Born in New York and raised in Georgia, Neal was the youngest of three siblings, the “baby” of the family, Vaughan said.

He played middle linebacker for the North Cobb High School Warriors in Kennesaw, Ga., moved to St. Petersburg to live with Vaughan after graduation and started working toward his associate’s degree at St. Petersburg College.

Several months ago, Neal and his mother Dionne moved into a home in Tampa. After taking a break from school, Neal was working to enroll at HCC to finish his associate’s degree. After that, he wanted to get a teaching degree so he could become a football coach.

“It finally clicked that that was something he was passionate about,” said Vaughan, 32, who now lives in New York.

Dyante "Tay" Neal, who died at Tampa General Hospital Tuesday after his family took him off life support, was friendly and softspoken and not the type to start a fight, his brother said. [Courtesy Eric Vaughan]

Neal had a strong bond with his mother but was ready to strike out on his own, Vaughan said. A week before the assault, Neal was talking to Vaughn about finding his own apartment and roommates.

After his family decided to have Neal taken off life support, hospital staff took him into an operating room for organ removal.

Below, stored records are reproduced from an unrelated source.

Lemma unbudgeted_decodes b cost r vs : r = Ok vs → decodes (unbudgeted b r) b cost vs.
Proof. intros ->. exists b. split; [done|lia]. Qed.

Lemma decode_rle_write {A} `{EqDecision A} (f : A → Result bytes StoreError) (r : Reader ColumnValue) (g : A → ColumnValue) size what xs w b :
  (∀ a w, a ∈ xs → f a = Ok w → reads r w (g a)) → write_first f xs = Ok w → all_same xs = true →
  (bg_left b ≤ u64_max)%N → (sum_list_N (map size (map g xs)) ≤ bg_left b)%N →
  decodes (decode_rle r size what w (length xs) b) b (sum_list_N (map size (map g xs))) (map g xs).
Proof.
  intros Hr Hw Hs Hb Hsum. destruct xs as [|x xs].
  - cbn [write_first] in Hw. apply Ok_bytes in Hw as <-. exists b. split; [done|cbn; lia].
  - apply all_same_replicate in Hs. cbn [write_first] in Hw. unfold decode_rle. cbn [length].
    rewrite (on_payload_reads r w (g x)); [|apply (Hr x); [by left|done]]. cbn [result_bind].
    assert (map g (x :: xs) = replicate (S (length xs)) (g x)) as Hg.
    { rewrite Hs at 1. change (map g ?l) with (g <$> l). by rewrite fmap_replicate. }
    assert (sum_list_N (map size (map g (x :: xs))) = N.of_nat (S (length xs)) * size (g x))%N as Hsz.
    { rewrite Hg. change (map size ?l) with (size <$> l). by rewrite fmap_replicate, sum_replicate. }
    rewrite Hsz in *. rewrite mul_ok by lia. cbn [result_bind]. rewrite charge_ok by lia. cbn [result_bind].
    eexists. split; [by rewrite Hg|]. cbn. lia.
Qed.

Lemma decode_rle_f64_write xs : Forall (fun n => (n ≤ u64_max)%N) xs → all_same xs = true → ∀ w,
  write_first (fun n => Ok (u64_bytes n)) xs = Ok w → decode_rle_f64 w (length xs) = Ok (map VFloat64 xs).
Proof.
  intros Hx Hs w. destruct xs as [|x xs]; cbn [write_first]; intros <-%Ok_bytes; [done|].
  apply all_same_replicate in Hs. apply Forall_cons in Hx as [Hx _]. unfold decode_rle_f64. cbn [length].
  rewrite (on_payload_reads cur_f64 _ (VFloat64 x)); [|by apply (reads_map _ VFloat64), reads_u64]. cbn [result_bind].
  rewrite Hs. change (map VFloat64 ?l) with (VFloat64 <$> l). by rewrite fmap_replicate.
Qed.

Lemma decode_plain_f64_write xs w : Forall (fun n => (n ≤ u64_max)%N) xs → w = concat (map u64_bytes xs) →
  (len w ≤ u64_max)%N → decode_plain_f64 w (length xs) = Ok (map VFloat64 xs).
Proof.
  intros Hx -> Hl. assert (length (concat (map u64_bytes xs)) = 8 * length xs) as He by (apply concat_length, length_u64).
  unfold decode_plain_f64, decode_plain. rewrite check_plain_ok by (done || (unfold len; lia)). cbn [result_bind].
  apply on_payload_reads, reads_concat. intros x Hin. apply (reads_map _ VFloat64), reads_u64.
  rewrite Forall_forall in Hx. by apply Hx.
Qed.

(** The branches of [decode_non_null] after its charge. *)
Definition decode_codec (ty : ColumnType) (codec : N) (payload : bytes) (n : nat) (budget : Budget)
    : Result (list ColumnValue * Budget) StoreError :=
  match ty, codec with
  | (CInt64 | CTimestampMs), 1 => unbudgeted budget (decode_delta ty payload n)
  | (CInt64 | CTimestampMs), 2 => unbudgeted budget (decode_delta_rle ty payload n)
  | CUtf8, 3 => unbudgeted budget (decode_plain_text payload n)
  | CUtf8, 4 => decode_dict_text payload n budget
  | CUtf8, 5 => decode_rle_text payload n budget
  | CBytes, 3 => unbudgeted budget (decode_plain_bytes payload n)
  | CBytes, 5 => decode_rle_bytes payload n budget
  | CFloat64, 3 => unbudgeted budget (decode_plain_f64 payload n)
  | CFloat64, 5 => unbudgeted budget (decode_rle_f64 payload n)
  | CBool, 5 => unbudgeted budget (decode_rle_bool payload n)
  | _, _ => Err (corrupt ("codec " +:+ pretty codec +:+ " does not match the column type"))
  end%N.

Lemma ints_decode ty vs codec w b : int_type ty → Forall value_fits vs → (len w ≤ u64_max)%N → (len vs ≤ u32_max)%N →
  choose_codec ty vs = Ok codec → write_payload ty codec vs = Ok w →
  decodes (decode_codec ty codec w (length vs) b) b (heap_of vs) vs.
Proof.
  intros Hty Hfit Hl Hn. unfold choose_codec, decode_codec.
  destruct (collect_i64 ty vs) as [xs|] eqn:E; [|by destruct Hty as [->| ->]].
  pose proof (collect_i64_map _ _ _ Hty E) as Hvs. rewrite Hvs in Hfit. apply int_fits in Hfit.
  assert (len xs ≤ u32_max)%N as Hx by (unfold len in *; rewrite Hvs, length_map in Hn; done).
  pose proof (decode_delta_rle_write ty xs Hfit Hx) as H1. pose proof (decode_delta_write ty xs Hfit) as H2.
  rewrite <-Hvs in H1, H2. replace (length xs) with (length vs) in H1, H2 by (by rewrite Hvs, length_map).
  destruct Hty as [->| ->]; cbn [result_bind];
    destruct (has_run_at_least _ _); intros [= <-]; unfold write_payload, CODEC_DELTA, CODEC_DELTA_RLE; rewrite E;
    cbn [result_bind]; intros <-%Ok_bytes; apply unbudgeted_decodes; auto.
Qed.

Lemma floats_decode vs codec w b : Forall value_fits vs → (len w ≤ u64_max)%N →
  choose_codec CFloat64 vs = Ok codec → write_payload CFloat64 codec vs = Ok w →
  decodes (decode_codec CFloat64 codec w (length vs) b) b (heap_of vs) vs.
Proof.
  intros Hfit Hl. unfold choose_codec, decode_codec, write_payload. destruct (collect_f64 vs) as [xs|] eqn:E; [|done].
  apply collect_f64_map in E as ->. rewrite Forall_map in Hfit. rewrite length_map. cbn [result_bind].
  destruct (_ && _) eqn:Es; intros [= <-]; unfold CODEC_RLE, CODEC_PLAIN; cbn [result_bind].
  - apply andb_true_iff in Es as [_ Es]. intros Hw. by apply unbudgeted_decodes, decode_rle_f64_write.
  - intros Hw%Ok_bytes. by apply unbudgeted_decodes, decode_plain_f64_write.
Qed.

Lemma blobs_decode vs codec w b : (len w ≤ u64_max)%N → (bg_left b ≤ u64_max)%N →
  choose_codec CBytes vs = Ok codec → write_payload CBytes codec vs = Ok w → (heap_of vs ≤ bg_left b)%N →
  decodes (decode_codec CBytes codec w (length vs) b) b (heap_of vs) vs.
Proof.
  intros Hl Hb. unfold choose_codec, decode_codec, write_payload. destruct (collect_bytes vs) as [xs|] eqn:E; [|done].
  apply collect_bytes_map in E as ->. rewrite length_map. cbn [result_bind].
  assert (∀ a w', write_lp a = Ok w' → reads cur_blob w' (VBytes a)) as Hr.
  { intros a w' Hw. by apply (reads_map _ VBytes), reads_lp. }
  destruct (_ && _) eqn:Es; intros [= <-]; unfold CODEC_RLE, CODEC_PLAIN; cbn [result_bind]; intros Hw Hh.
  - apply andb_true_iff in Es as [_ Es]. apply (decode_rle_write write_lp cur_blob VBytes); [intros; by apply Hr|done..].
  - apply unbudgeted_decodes. apply (decode_plain_write write_lp cur_blob VBytes 4); [exact write_lp_least|intros; by apply Hr|done..].
Qed.

Lemma texts_decode vs codec w b : Forall value_fits vs → (len w ≤ u64_max)%N → (bg_left b ≤ u64_max)%N →
  choose_codec CUtf8 vs = Ok codec → write_payload CUtf8 codec vs = Ok w → (heap_of vs ≤ bg_left b)%N →
  decodes (decode_codec CUtf8 codec w (length vs) b) b (heap_of vs) vs.
Proof.
  intros Hfit Hl Hb. unfold choose_codec, decode_codec, write_payload. destruct (collect_utf8 vs) as [xs|] eqn:E; [|done].
  apply collect_utf8_map in E as ->. rewrite length_map. rewrite Forall_map in Hfit. cbn [result_bind].
  assert (∀ a w', a ∈ xs → write_str a = Ok w' → reads cur_utf8 w' (VUtf8 a)) as Hr.
  { intros a w' Ha Hw. apply (reads_map _ VUtf8), reads_str; [done|]. rewrite Forall_forall in Hfit. by apply Hfit. }
  intros [= <-]. unfold utf8_codec. destruct (_ && all_same xs) eqn:Es; [|destruct ((2 <=? length xs) && _)];
    unfold CODEC_RLE, CODEC_DICT, CODEC_PLAIN; cbn [result_bind]; intros Hw Hh.
  - apply andb_true_iff in Es as [_ Es]. apply (decode_rle_write write_str cur_utf8 VUtf8); [intros; by apply Hr|done..].
  - assert (heap_of (map VUtf8 xs) = sum_list_N (map str_len xs)) as Hhs by (unfold heap_of; by rewrite map_map).
    rewrite Hhs in *. destruct (decode_dict_write xs w b) as (b'&->&?&?); [done..|]. exists b'. split; [done|lia].
  - apply unbudgeted_decodes. apply (decode_plain_write write_str cur_utf8 VUtf8 4); [|intros; by apply Hr|done..].
    intros a b' Ha. by apply (write_lp_least (chars a)).
Qed.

His family finds comfort that in death, Neal will help others live.

The family has created a GoFundMe page titled Justice for Tay to cover the cost of transporting his remains to Georgia and his funeral there.

Before the arrest was announced Friday, the mother had posted this message to Facebook:

“I will not rest until the coward that murdered my son is prosecuted to the fullest extent of the law,” wrote Dionne Neal, a social worker who helps homeless families find housing. “I pray no other mother has to ever feel this pain which is now my new normal.”

Vaughan had told the Tampa Bay Times before the arrest that the suspect should come forward and accept responsibility for what he took from the family.

“He’s truly taken the brightest light from all of us and he needs to own up to that,” he said. “It was completely senseless and did not need to happen.”